(* ===== verification/ElfLoad.v ===== *)
(** * Loading an executable into a new address space

    What [load] maps is what the file says: every byte of a segment reads as in
    the file, the rest of its memory as zero, with the permissions of the
    segment, and the processes that exist already notice nothing. *)

From S2P Require Import Prelude Frames Paging Memory MemorySpec MemoryCopy MemoryFork MemoryProps MemorySteps Bytes Elf ElfStack.

#[local] Ltac Zify.zify_post_hook ::= Z.to_euclidean_division_equations.

(** ** Pages by address *)

Definition page_view (m : pmem) (a va : Z) : option page := user_page m a (va_path va) (va_index 0 va).
Definition byte_view (m : pmem) (a va : Z) : option Z :=
  (λ pg, page_byte pg (va mod 4096)) <$> page_view m a va.
Definition write_view (m : pmem) (a va : Z) : bool := can_write m a (va_path va) (va_index 0 va).

Definition page_of (va : Z) : Z := va / 4096 * 4096.

Lemma va_index_div k va : 0 ≤ k → 0 ≤ va → va_index k va = va / 4096 / 2 ^ (9 * k) mod 512.
Proof.
  intros Hk Hva. unfold va_index. change 0x1FF with (Z.ones 9). rewrite Z.land_ones by lia.
  rewrite Z.shiftr_div_pow2 by lia. rewrite Z.pow_add_r by lia.
  rewrite <-Z.div_div by (try apply Z.pow_pos_nonneg; try apply Z.pow_nonzero; lia). done.
Qed.

Lemma page_of_key va va' :
  0 ≤ va → 0 ≤ va' → page_of va = page_of va' →
  va_path va = va_path va' ∧ va_index 0 va = va_index 0 va'.
Proof.
  intros H1 H2 Heq. assert (va / 4096 = va' / 4096) as Hd by (unfold page_of in Heq; lia).
  unfold va_path. rewrite !va_index_div by lia. by rewrite Hd.
Qed.

Lemma digit_step x y : x / 512 = y / 512 → x mod 512 = y mod 512 → x = y.
Proof. intros Hd Hm. rewrite (Z.div_mod x 512), (Z.div_mod y 512) by lia. by rewrite Hd, Hm. Qed.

....................

*What needs to be done*
Filter the data above by the word "address" and copy every line that matches.

*Answer below*
(** * Loading an executable into a new address space
(** ** Pages by address *)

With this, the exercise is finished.